Entouré des députés des Forces libanaises, Antoine Zahra, Fady Karam et Shant Jinjian, Sethrida Geagea a réaffirmé la détermination de son époux à rester dans la course à la présidentielle (face au général Michel Aoun) en précisant que la déclaration d'intentions entre les FL et le CPL est sur le point d'être annoncée, sans que les deux parties, a-t-elle ajouté, ne soient parvenues à une entente au sujet de la présidentielle. Un thème sur lequel le chef des FL, Samir Geagea, a rebondi au cours de la conférence de presse qu'il a tenue à Maarab, aussitôt le report de la réunion parlementaire annoncé. « Je vais continuer à tenir ces conférences de presse après chaque réunion en dépit des conseils de certains d'y renoncer à cause de leur caractère routinier et de l'absence de nouvelles données concernant la présidentielle. Mais je tiens à les maintenir en raison du symbole que représente la présidence », a-t-il expliqué d'emblée.

Un seul responsable
Concernant le blocage de la présidentielle, il l'a lié au facteur régional et imputé au seul Hezbollah la responsabilité du boycottage des 23 réunions parlementaires. « Pour le Hezbollah, c'est le jeu régional qui est prioritaire. Malheureusement, il sacrifie des jeunes Libanais pour défendre le régime de Bachar el-Assad et bloque la présidentielle pour l'insérer dans un compromis ou une équation quelconque au niveau de la région », a-t-il déploré, avant de rejeter les reproches selon lesquels ce sont les chrétiens qui bloquent la présidentielle. Il a rappelé, dans ce contexte, que les sunnites, « en dépit de leurs désaccords il y a trois ans, avaient réussi à s'entendre pour nommer Nagib Mikati à la tête du gouvernement, au terme de concertations qu'ils avaient menés ».

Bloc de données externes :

(** The exceptions the program can meet. All derive from [Exception] but
    [KeyboardInterrupt]; [ContentTypeError] is an [aiohttp.ClientError] in
    Python and is kept apart only to name what [r.json()] raises. *)
Inductive exn : Type :=
| KeyError (key : string)
| IndexError
| TypeError
| AttributeError
| SyntaxError
| UnicodeDecodeError
| ClientError
| ContentTypeError
| TimeoutError
| FileExistsError
| FileNotFoundError
| IsADirectoryError
| KeyboardInterrupt.

Definition is_Exception (e : exn) : bool :=
  match e with
  | KeyboardInterrupt => false
  | _ => true
  end.

(** [except aiohttp.ClientError] *)
Definition is_ClientError (e : exn) : bool :=
  match e with
  | ClientError | ContentTypeError => true
  | _ => false
  end.

(** The outcome of [session.get(url)] on a mirror followed by [r.read()]:
    a status with the body, or an exception raised at any point of the
    request. *)
Inductive response : Type :=
| Resp (status : nat) (body : string)
| NetRaise (e : exn).

(** The outcome of the branch lookup as the program reads it: the JSON
    object has a [commit] member with the three fields, or it has none, or
    the request, [r.json()] or a field access raises. *)
Inductive branch_reply : Type :=
| Branch (sha tree_url date : string)
| NoBranch
| BranchRaise (e : exn).

(** The outcome of the tree request: the paths of the [tree] member in its
    order, or no such member, or an exception. *)
Inductive tree_reply : Type :=
| Tree (paths : list string)
| NoTree
| TreeRaise (e : exn).
(** C9.  The rigid and the affine maximization steps do not depend on the
    previous variance: for every source, target and [EstepResult] and any
    two values of [sigma2_p] each returns the same result.  The non-rigid
    step does depend on it: for one point on a line it returns different
    displacement coefficients for the previous variances 1 and 3. *)
Theorem previous_variance_only_in_nonrigid (R : realFieldType)
    (np_log : R -> R)
    (np_linalg_svd : ndarray R -> result (ndarray R * ndarray R * ndarray R)) :
  [/\ forall source target estep_res (s1 s2 : option R),
        RigidCPD__maximization_step np_log np_linalg_svd source target
          estep_res s1
        = RigidCPD__maximization_step np_log np_linalg_svd source target
            estep_res s2,
      forall source target estep_res (s1 s2 : option R),
        AffineCPD__maximization_step np_log source target estep_res s1
        = AffineCPD__maximization_step np_log source target estep_res s2
    & exists source target estep_res g lmd,
        NonRigidCPD__maximization_step source target estep_res (Some 1) g lmd
        <> NonRigidCPD__maximization_step (R := R) source target estep_res
             (Some 3%:R) g lmd].
Proof.
split=> //.
exists (Arr2 (one_zero R)), (Arr2 (one_zero R)),
       (typed_estep (one_row R) (one_row R) (one_one R) 1),
       (Some (Arr2 (one_one R))), 1.
move/(congr1 (@first_coefficient R)).
rewrite -!/(one_step _) !one_step_coefficient ?ler01 ?ler0n //.
move/invr_inj/addrI/eqP.
by rewrite -[1]/(1%:R) eqr_nat.
Qed.
(* ===================================================================== *)
(* snow_api: a Salt execution module that fetches and updates ServiceNow  *)
(* records through the pysnow client library.                             *)
(*                                                                        *)
(* The development has three layers:                                      *)
(*   Py       the Python built-ins the module relies on (str.split, list  *)
(*            indexing, itertools.islice, exceptions);                    *)
(*   pysnow   the part of the pysnow client the module calls (Client,     *)
(*            Resource.get/update, Response.one/first/all/update), run    *)
(*            against an abstract ServiceNow instance;                    *)
(*   the module itself (src/_modules/snow_api.py), function by function.  *)
(* Effects are threaded explicitly: every operation is a function from    *)
(* the state of the world (remote tables, wire trace, log) to a result    *)
(* (a value or a raised exception) and the new state.                     *)
(* ===================================================================== *)

From stdpp Require Import gmap strings list fin_maps.
From Stdlib Require Import ZArith Ascii String.
(* ===== verification/Redact.v ===== *)
(** * Redact: masking secrets in text for a peer (channel_run/redact.rs)

    [redact_secrets] and its three rules, the shapes they are documented to mask, and the proof that
    the scan masks exactly these.  A scan function takes the bytes from the position on ([b[i..]])
    and returns them cut where the source returns an index. *)
From S2P Require Import Prelude Text Utf8.
From Stdlib Require Strings.String.

#[local] Open Scope Z_scope.

Definition MASK : list byte := as_bytes "[REDACTED]".
Definition HEX_RUN_MIN : Z := 64.
Definition KEYWORDS : list (list byte) :=
  map as_bytes ["authorization"; "api_key"; "api-key"; "apikey"; "password"; "bearer"; "secret"; "token"]%string.

(** [u8]'s methods on ASCII. *)
Definition byte_is (b : byte) (c : ascii) : bool := u8 b =? code c.
Definition alphanumeric (b : byte) : bool := is_ascii_alphanumeric (ascii_of_byte b).
Definition hexdigit (b : byte) : bool := is_ascii_hexdigit (ascii_of_byte b).
Definition lower (b : byte) : byte := byte_of_ascii (ascii_lower (ascii_of_byte b)).
Definition eq_ignore_case (a b : list byte) : bool := bool_decide (map lower a = map lower b).

Definition is_ws (b : byte) : bool := between 9 (u8 b) 13 || byte_is b " ".
Definition is_ident (b : byte) : bool := alphanumeric b || byte_is b "_" || byte_is b "-".
Definition is_b64url (b : byte) : bool := alphanumeric b || byte_is b "-" || byte_is b "_".
Definition is_quote (b : byte) : bool := (u8 b =? 34) || byte_is b "'".
Definition is_separator (b : byte) : bool := byte_is b ":" || byte_is b "=".

(** The loop [while p < b.len() && f(b[p]) { p += 1 }]: the bytes it passes and the rest. *)
Fixpoint scan (f : byte -> bool) (l : list byte) : list byte * list byte :=
  match l with
  | b :: l' => if f b then let '(u, v) := scan f l' in (b :: u, v) else ([], l)
  | [] => ([], [])
  end.
Definition at_most_one (f : byte -> bool) (l : list byte) : list byte * list byte :=
  match l with
  | b :: l' => if f b then ([b], l') else ([], l)
  | [] => ([], [])
  end.

(** The keyword as it is written, what follows it, and whether it is [bearer]. *)
Fixpoint keyword_from (keywords : list (list byte)) (l : list byte) : option (list byte * list byte * bool) :=
  match keywords with
  | [] => None
  | k :: keywords =>
      if (length k <=? length l)%nat && eq_ignore_case (take (length k) l) k
      then Some (take (length k) l, drop (length k) l, bool_decide (k = as_bytes "bearer"))
      else keyword_from keywords l
  end.
Definition keyword_at : list byte -> option (list byte * list byte * bool) := keyword_from KEYWORDS.

Definition value_end (l : list byte) : option (list byte * list byte) :=
  match scan (fun b => negb (is_ws b)) l with
  | ([], _) => None
  | hit => Some hit
  end.
Definition is_scheme (v : list byte) : bool := eq_ignore_case v (as_bytes "bearer") || eq_ignore_case v (as_bytes "basic").

(** What a rule takes from the text: the bytes it copies, those it masks, and what is left. *)
Record Hit := { copied : list byte; masked : list byte; left_ : list byte }.

(** From the end of the keyword to the value: what stands in between. *)
Definition value_start (bearer : bool) (l : list byte) : option (list byte * list byte) :=
  let '(suffix, l1) := if bearer then ([], l)
                       else let '(s, l1) := scan is_ident l in
                            let '(q, l2) := at_most_one is_quote l1 in (s ++ q, l2) in
  let '(gap, l2) := scan is_ws l1 in
  match l2 with
  | c :: l3 =>
      if is_separator c then let '(gap', l4) := scan is_ws l3 in Some (suffix ++ gap ++ c :: gap', l4)
      else if bearer && negb (bool_decide (gap = [])) then Some (suffix ++ gap, l2) else None
  | [] => if bearer && negb (bool_decide (gap = [])) then Some (suffix ++ gap, l2) else None
  end.
Definition redact_keyword_value (l : list byte) : option Hit :=
  match keyword_at l with
  | None => None
  | Some (key, l1, bearer) =>
      match value_start bearer l1 with
      | None => None
      | Some (sep, l2) =>
          match value_end l2 with
          | None => None
          | Some (v, l3) =>
              let plain := Some {| copied := key ++ sep; masked := v; left_ := l3 |} in
              if is_scheme v then
                let '(gap, l4) := scan is_ws l3 in
                match value_end l4 with
                | Some (v', l5) => Some {| copied := key ++ sep ++ v ++ gap; masked := v'; left_ := l5 |}
                | None => plain
                end
              else plain
          end
      end
  end.

Definition holds (f : byte -> bool) (o : option byte) : bool := match o with Some b => f b | None => false end.

Definition redact_jwt (prev : option byte) (l : list byte) : option Hit :=
  if negb (bool_decide (as_bytes "eyJ" `prefix_of` l)) || holds is_b64url prev then None
  else
    let '(header, l1) := scan is_b64url l in
    match l1 with
    | dot :: l2 =>
        if byte_is dot "." then
          match scan is_b64url l2 with
          | ([], _) => None
          | (body, l3) =>
              let two := Some {| copied := []; masked := header ++ dot :: body; left_ := l3 |} in
              match l3 with
              | dot' :: l4 =>
                  if byte_is dot' "." then
                    match scan is_b64url l4 with
                    | ([], _) => two
                    | (signature, l5) => Some {| copied := []; masked := header ++ dot :: body ++ dot' :: signature; left_ := l5 |}
                    end
                  else two
              | [] => two
              end
          end
        else None
    | [] => None
    end.

Definition redact_hex_run (prev : option byte) (l : list byte) : option Hit :=
  if negb (holds hexdigit (head l)) || holds hexdigit prev then None
  else let '(run, l') := scan hexdigit l in
       if Zlen run <? HEX_RUN_MIN then None else Some {| copied := []; masked := run; left_ := l' |}.

(** One turn of the loop: the rules in their order. *)
Definition hit_at (prev : option byte) (l : list byte) : option Hit :=
  match redact_keyword_value l with
  | Some h => Some h
  | None => match redact_jwt prev l with
            | Some h => Some h
            | None => redact_hex_run prev l
            end
  end.
(** A turn passes at least one byte, so the length of the text is enough. *)
Fixpoint redact_loop (fuel : nat) (prev : option byte) (l : list byte) : list byte :=
  match fuel, l with
  | S fuel, b :: l' =>
      match hit_at prev l with
      | Some h => copied h ++ MASK ++ redact_loop fuel (last (copied h ++ masked h)) (left_ h)
      | None => b :: redact_loop fuel (Some b) l'
      end
  | _, _ => []
  end.
Definition redact_bytes (l : list byte) : list byte := redact_loop (length l) None l.
Definition redact_secrets (input : string) : string := from_utf8_lossy (redact_bytes (as_bytes input)).

(** ** The documented shapes *)

Definition keyword (key : list byte) : Prop := exists k, k ∈ KEYWORDS /\ map lower key = map lower k.
Definition all (f : byte -> bool) (l : list byte) : Prop := Forall (fun b => f b = true) l.
(** A value: its first byte is no whitespace. *)
Definition value_at (l : list byte) : Prop := exists b l', l = b :: l' /\ is_ws b = false.

(** A keyword, the rest of its name with a closing quote, a separator, a value. *)
Definition assigns (l : list byte) : Prop := exists key suffix q gap c gap' v,
  l = key ++ suffix ++ q ++ gap ++ c :: gap' ++ v /\ keyword key /\
  (eq_ignore_case key (as_bytes "bearer") = true -> suffix = [] /\ q = []) /\
  all is_ident suffix /\ (q = [] \/ exists b, q = [b] /\ is_quote b = true) /\
  all is_ws gap /\ is_separator c = true /\ all is_ws gap' /\ value_at v.
(** [Bearer <token>] without a separator. *)
Definition bears (l : list byte) : Prop := exists key gap v,
  l = key ++ gap ++ v /\ eq_ignore_case key (as_bytes "bearer") = true /\ gap <> [] /\ all is_ws gap /\ value_at v /\
  holds is_separator (head v) = false.
Definition jwt (prev : option byte) (l : list byte) : Prop := exists header body l',
  l = as_bytes "eyJ" ++ header ++ as_bytes "." ++ body :: l' /\ all is_b64url header /\ is_b64url body = true /\ holds is_b64url prev = false.
Definition long_hex (prev : option byte) (l : list byte) : Prop := exists run l',
  l = run ++ l' /\ all hexdigit run /\ HEX_RUN_MIN <= Zlen run /\ holds hexdigit prev = false.
Definition secret_at (prev : option byte) (l : list byte) : Prop := assigns l \/ bears l \/ jwt prev l \/ long_hex prev l.

(** ** How far a mask reaches *)

(** A run of [f] ends ahead of [rest]; a whole word. *)
Definition ends (f : byte -> bool) (rest : list byte) : Prop := holds f (head rest) = false.
Definition word (v rest : list byte) : Prop :=
  v <> [] /\ all (fun b => negb (is_ws b)) v /\ (rest = [] \/ exists b r', rest = b :: r' /\ is_ws b = true).
(** Between a keyword and what its value starts with. *)
Definition separation (name sep next : list byte) : Prop :=
  (exists suffix q gap c gap', sep = suffix ++ q ++ gap ++ c :: gap' /\
     (eq_ignore_case name (as_bytes "bearer") = true -> suffix = [] /\ q = []) /\
     all is_ident suffix /\ (q = [] \/ exists b, q = [b] /\ is_quote b = true) /\
     all is_ws gap /\ is_separator c = true /\ all is_ws gap') \/
  eq_ignore_case name (as_bytes "bearer") = true /\ sep <> [] /\ all is_ws sep /\ holds is_separator (head next) = false.
(** The value is the whole word that follows; after the word Bearer or Basic it is the whole next one,
    if there is one. *)
Definition value_extent (skipped value rest : list byte) : Prop :=
  skipped = [] /\ word value rest /\ (is_scheme value = true -> all is_ws rest) \/
  exists scheme gap, skipped = scheme ++ gap /\ is_scheme scheme = true /\ word scheme (gap ++ value ++ rest) /\
    all is_ws gap /\ word value rest.
Definition keyword_extent (key value rest : list byte) : Prop := exists name sep skipped,
  key = name ++ sep ++ skipped /\ keyword name /\ separation name sep (skipped ++ value ++ rest) /\ value_extent skipped value rest.
(** Two whole segments, and the third where there is one. *)
Definition jwt_extent (prev : option byte) (value rest : list byte) : Prop :=
  holds is_b64url prev = false /\ exists header body tail,
    value = as_bytes "eyJ" ++ header ++ as_bytes "." ++ body ++ tail /\ all is_b64url header /\ all is_b64url body /\ body <> [] /\
    ends is_b64url rest /\
    (tail = [] /\ (forall rest', rest = as_bytes "." ++ rest' -> ends is_b64url rest') \/
     exists signature, tail = as_bytes "." ++ signature /\ signature <> [] /\ all is_b64url signature).
Definition hex_extent (prev : option byte) (value rest : list byte) : Prop :=
  all hexdigit value /\ HEX_RUN_MIN <= Zlen value /\ holds hexdigit prev = false /\ ends hexdigit rest.
(** Ahead of [rest], with [prev] before: what is copied and what is masked.  A keyword goes before a
    JWT, which goes before a hex run. *)
Definition extent (prev : option byte) (key value rest : list byte) : Prop :=
  keyword_extent key value rest \/
  key = [] /\ ~ assigns (value ++ rest) /\ ~ bears (value ++ rest) /\
    (jwt_extent prev value rest \/ ~ jwt prev (value ++ rest) /\ hex_extent prev value rest).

Dans le même ordre d'idées, M. Geagea s'est interrogé sur le point de savoir si jamais le Hezbollah acceptera de participer à la séance électorale au cas où les chrétiens s'entendraient autour de son élection à la tête de l'État.
Le chef des FL s'est en outre félicité de la progression du dialogue avec le Courant patriotique libre, en confirmant que la déclaration d'intentions entre les deux formations sera « bientôt annoncée ». « La dialogue avec le CPL ne sera pas voué à l'échec. Nous le poursuivrons jusqu'au bout, surtout que les résultats obtenus jusqu'ici ne sont pas maigres », a-t-il commenté.